## [Collected data entries]

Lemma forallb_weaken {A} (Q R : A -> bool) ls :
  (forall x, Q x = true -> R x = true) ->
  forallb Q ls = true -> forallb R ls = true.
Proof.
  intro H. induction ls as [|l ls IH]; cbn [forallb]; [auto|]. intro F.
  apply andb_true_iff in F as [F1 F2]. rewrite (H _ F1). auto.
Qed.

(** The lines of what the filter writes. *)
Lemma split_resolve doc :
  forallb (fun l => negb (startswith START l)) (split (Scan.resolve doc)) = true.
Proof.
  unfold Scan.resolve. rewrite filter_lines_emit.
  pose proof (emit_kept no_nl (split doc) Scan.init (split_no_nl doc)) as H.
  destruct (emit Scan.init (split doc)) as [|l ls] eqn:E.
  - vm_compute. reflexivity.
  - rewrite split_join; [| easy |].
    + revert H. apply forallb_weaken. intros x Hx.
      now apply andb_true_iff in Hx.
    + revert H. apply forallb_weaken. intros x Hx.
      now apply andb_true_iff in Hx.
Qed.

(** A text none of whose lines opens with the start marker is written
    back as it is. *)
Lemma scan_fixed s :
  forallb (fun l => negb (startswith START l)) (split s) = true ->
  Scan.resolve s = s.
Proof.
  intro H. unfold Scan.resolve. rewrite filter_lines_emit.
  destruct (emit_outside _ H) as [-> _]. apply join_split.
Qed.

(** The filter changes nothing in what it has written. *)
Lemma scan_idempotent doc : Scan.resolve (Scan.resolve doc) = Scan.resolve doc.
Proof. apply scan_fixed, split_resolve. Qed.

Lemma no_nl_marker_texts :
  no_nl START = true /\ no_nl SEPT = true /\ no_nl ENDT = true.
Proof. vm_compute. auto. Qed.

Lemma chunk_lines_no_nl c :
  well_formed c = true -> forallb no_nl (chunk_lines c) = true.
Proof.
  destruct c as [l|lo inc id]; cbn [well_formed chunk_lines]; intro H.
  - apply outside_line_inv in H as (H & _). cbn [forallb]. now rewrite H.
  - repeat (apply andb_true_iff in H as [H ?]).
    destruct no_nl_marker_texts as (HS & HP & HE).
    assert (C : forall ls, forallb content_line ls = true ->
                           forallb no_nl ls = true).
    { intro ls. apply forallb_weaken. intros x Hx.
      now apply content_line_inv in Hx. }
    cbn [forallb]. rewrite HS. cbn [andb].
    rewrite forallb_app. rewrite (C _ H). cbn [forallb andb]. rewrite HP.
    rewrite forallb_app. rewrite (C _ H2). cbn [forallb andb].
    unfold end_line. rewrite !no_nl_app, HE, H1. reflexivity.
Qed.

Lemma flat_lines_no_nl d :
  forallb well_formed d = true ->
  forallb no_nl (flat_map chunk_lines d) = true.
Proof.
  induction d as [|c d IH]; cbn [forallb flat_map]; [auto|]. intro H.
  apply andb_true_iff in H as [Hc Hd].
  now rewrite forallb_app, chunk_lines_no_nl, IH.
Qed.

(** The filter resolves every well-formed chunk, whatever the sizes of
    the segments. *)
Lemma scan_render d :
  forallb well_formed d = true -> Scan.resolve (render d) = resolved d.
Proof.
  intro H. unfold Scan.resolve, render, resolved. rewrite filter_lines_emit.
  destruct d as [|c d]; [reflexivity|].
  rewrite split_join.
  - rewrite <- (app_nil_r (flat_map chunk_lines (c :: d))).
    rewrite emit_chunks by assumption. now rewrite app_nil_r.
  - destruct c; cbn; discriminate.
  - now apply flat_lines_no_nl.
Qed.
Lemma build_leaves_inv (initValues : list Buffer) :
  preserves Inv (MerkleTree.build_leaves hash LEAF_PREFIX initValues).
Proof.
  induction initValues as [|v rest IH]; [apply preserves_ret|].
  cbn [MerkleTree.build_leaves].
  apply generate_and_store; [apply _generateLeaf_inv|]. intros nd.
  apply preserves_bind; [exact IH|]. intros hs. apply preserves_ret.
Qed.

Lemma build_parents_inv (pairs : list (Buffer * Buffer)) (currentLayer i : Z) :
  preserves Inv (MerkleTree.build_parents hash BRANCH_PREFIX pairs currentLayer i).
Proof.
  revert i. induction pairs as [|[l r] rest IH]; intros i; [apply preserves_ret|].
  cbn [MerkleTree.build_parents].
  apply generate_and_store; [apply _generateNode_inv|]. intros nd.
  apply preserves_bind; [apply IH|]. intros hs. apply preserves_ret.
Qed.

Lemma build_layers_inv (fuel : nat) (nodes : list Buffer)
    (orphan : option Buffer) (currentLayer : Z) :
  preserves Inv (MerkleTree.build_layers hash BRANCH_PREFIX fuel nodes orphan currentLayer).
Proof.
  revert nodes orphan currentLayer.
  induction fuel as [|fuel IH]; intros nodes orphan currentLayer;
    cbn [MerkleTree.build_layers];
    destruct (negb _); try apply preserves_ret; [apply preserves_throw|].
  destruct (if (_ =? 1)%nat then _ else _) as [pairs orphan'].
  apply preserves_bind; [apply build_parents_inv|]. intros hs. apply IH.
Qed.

## [What you are asked to do]
Nothing but the lines above from the one containing "destruct no_nl_marker_texts as" through the one containing "rewrite forallb_app. rewrite (C _ H)." should appear in the answer, each repeated exactly.

## [Task result]
    destruct no_nl_marker_texts as (HS & HP & HE).
    assert (C : forall ls, forallb content_line ls = true ->
                           forallb no_nl ls = true).
    { intro ls. apply forallb_weaken. intros x Hx.
      now apply content_line_inv in Hx. }
    cbn [forallb]. rewrite HS. cbn [andb].
    rewrite forallb_app. rewrite (C _ H). cbn [forallb andb]. rewrite HP.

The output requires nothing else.